> **Work task**
The data below holds a line containing "rewrite lookup_insert_eq. intros" and a line containing "cbn [is_ok]. conjs;"; please quote exactly those two lines and every line between them, and nothing else.

[Collected data entries]
┄┄┄┄┄┄

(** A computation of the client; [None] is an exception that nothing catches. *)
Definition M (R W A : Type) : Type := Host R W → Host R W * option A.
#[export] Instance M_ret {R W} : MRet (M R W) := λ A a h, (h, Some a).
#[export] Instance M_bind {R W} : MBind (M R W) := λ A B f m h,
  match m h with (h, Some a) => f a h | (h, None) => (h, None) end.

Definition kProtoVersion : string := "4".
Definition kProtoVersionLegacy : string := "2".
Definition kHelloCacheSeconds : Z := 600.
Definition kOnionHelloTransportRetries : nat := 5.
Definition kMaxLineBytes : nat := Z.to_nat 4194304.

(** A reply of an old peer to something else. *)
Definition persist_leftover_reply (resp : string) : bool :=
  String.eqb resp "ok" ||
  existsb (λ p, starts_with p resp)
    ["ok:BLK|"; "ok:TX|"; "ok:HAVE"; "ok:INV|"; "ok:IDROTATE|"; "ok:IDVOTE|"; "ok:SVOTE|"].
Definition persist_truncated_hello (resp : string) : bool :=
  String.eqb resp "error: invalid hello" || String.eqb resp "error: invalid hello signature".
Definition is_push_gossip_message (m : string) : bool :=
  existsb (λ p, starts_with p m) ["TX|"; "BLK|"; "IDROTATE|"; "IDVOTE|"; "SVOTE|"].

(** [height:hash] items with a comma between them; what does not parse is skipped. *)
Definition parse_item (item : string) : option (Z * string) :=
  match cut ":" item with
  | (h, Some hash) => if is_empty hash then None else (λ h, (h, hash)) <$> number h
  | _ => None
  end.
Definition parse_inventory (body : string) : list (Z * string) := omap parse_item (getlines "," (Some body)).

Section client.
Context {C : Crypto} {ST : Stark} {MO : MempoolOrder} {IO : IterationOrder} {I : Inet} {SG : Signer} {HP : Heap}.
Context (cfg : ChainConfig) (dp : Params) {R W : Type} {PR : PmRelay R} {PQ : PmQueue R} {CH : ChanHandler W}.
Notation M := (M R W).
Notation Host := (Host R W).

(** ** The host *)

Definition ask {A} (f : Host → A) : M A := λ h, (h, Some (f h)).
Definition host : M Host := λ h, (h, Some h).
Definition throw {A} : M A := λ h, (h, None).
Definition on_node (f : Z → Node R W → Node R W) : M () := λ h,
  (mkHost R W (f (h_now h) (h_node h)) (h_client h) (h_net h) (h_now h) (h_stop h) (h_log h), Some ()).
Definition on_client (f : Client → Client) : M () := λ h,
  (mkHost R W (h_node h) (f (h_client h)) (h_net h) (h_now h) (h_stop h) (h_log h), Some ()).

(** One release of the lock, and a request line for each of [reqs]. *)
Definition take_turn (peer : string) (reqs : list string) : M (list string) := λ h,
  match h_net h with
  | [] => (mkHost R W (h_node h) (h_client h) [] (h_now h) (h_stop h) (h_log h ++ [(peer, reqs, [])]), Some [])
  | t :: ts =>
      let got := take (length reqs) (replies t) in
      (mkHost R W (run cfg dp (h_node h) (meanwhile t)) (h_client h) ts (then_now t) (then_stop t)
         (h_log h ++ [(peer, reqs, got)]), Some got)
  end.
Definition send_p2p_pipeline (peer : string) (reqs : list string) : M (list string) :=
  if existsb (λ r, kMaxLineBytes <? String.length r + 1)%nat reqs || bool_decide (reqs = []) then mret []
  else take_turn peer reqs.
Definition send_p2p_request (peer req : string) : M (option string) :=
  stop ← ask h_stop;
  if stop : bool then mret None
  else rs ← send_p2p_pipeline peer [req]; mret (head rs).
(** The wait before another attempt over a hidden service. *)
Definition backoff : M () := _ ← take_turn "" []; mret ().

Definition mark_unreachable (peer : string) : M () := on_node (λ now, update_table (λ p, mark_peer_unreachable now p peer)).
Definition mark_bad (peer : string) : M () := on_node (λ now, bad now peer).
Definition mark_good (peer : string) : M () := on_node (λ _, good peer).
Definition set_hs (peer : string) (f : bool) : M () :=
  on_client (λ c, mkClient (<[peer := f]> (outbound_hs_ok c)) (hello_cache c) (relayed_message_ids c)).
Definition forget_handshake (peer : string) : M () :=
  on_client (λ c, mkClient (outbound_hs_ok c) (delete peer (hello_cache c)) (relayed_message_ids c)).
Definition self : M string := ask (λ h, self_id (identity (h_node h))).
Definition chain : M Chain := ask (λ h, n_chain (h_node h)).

┄┄┄┄┄┄

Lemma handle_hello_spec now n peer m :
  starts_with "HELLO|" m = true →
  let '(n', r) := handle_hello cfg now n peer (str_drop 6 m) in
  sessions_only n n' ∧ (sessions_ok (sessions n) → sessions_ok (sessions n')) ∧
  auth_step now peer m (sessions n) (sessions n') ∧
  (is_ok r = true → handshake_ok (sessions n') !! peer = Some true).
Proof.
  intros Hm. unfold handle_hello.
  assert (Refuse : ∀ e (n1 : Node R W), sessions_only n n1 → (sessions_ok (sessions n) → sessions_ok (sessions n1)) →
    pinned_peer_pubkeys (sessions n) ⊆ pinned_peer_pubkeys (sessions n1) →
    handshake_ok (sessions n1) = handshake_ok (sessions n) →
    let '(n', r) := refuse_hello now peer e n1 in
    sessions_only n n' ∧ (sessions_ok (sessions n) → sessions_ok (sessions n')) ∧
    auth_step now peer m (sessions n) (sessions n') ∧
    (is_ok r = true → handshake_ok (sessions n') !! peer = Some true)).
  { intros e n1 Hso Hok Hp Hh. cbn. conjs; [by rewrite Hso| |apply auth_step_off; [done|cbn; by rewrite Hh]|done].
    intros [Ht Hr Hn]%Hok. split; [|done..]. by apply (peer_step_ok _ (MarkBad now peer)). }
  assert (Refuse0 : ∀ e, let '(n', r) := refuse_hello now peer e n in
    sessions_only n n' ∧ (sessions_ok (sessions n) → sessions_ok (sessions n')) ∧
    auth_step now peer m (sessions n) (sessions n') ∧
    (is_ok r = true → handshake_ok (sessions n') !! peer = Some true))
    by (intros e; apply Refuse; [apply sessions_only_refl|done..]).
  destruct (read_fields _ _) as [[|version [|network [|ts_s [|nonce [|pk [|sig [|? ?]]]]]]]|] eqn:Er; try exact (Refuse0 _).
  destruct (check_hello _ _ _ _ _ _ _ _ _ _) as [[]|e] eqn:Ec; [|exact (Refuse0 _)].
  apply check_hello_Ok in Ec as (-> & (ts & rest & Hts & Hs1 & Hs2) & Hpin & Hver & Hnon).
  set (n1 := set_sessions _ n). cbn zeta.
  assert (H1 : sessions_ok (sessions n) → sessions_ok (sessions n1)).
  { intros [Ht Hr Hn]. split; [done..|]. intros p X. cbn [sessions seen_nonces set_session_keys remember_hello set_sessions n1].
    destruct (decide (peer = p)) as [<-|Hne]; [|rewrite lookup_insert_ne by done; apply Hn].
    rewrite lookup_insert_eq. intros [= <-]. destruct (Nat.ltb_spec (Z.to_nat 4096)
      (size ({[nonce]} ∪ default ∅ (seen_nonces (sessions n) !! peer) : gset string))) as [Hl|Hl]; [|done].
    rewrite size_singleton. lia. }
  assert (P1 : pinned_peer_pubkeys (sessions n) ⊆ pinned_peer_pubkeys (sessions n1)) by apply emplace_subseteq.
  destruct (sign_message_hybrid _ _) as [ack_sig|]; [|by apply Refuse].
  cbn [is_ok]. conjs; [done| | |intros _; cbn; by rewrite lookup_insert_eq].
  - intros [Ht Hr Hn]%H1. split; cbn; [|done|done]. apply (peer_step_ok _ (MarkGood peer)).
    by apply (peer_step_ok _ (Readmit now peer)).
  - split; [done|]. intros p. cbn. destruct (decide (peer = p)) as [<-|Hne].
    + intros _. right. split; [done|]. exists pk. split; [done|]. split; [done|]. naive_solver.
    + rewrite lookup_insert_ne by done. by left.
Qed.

┄┄┄┄┄┄

> **Final answer**
    rewrite lookup_insert_eq. intros [= <-]. destruct (Nat.ltb_spec (Z.to_nat 4096)
      (size ({[nonce]} ∪ default ∅ (seen_nonces (sessions n) !! peer) : gset string))) as [Hl|Hl]; [|done].
    rewrite size_singleton. lia. }
  assert (P1 : pinned_peer_pubkeys (sessions n) ⊆ pinned_peer_pubkeys (sessions n1)) by apply emplace_subseteq.
  destruct (sign_message_hybrid _ _) as [ack_sig|]; [|by apply Refuse].
  cbn [is_ok]. conjs; [done| | |intros _; cbn; by rewrite lookup_insert_eq].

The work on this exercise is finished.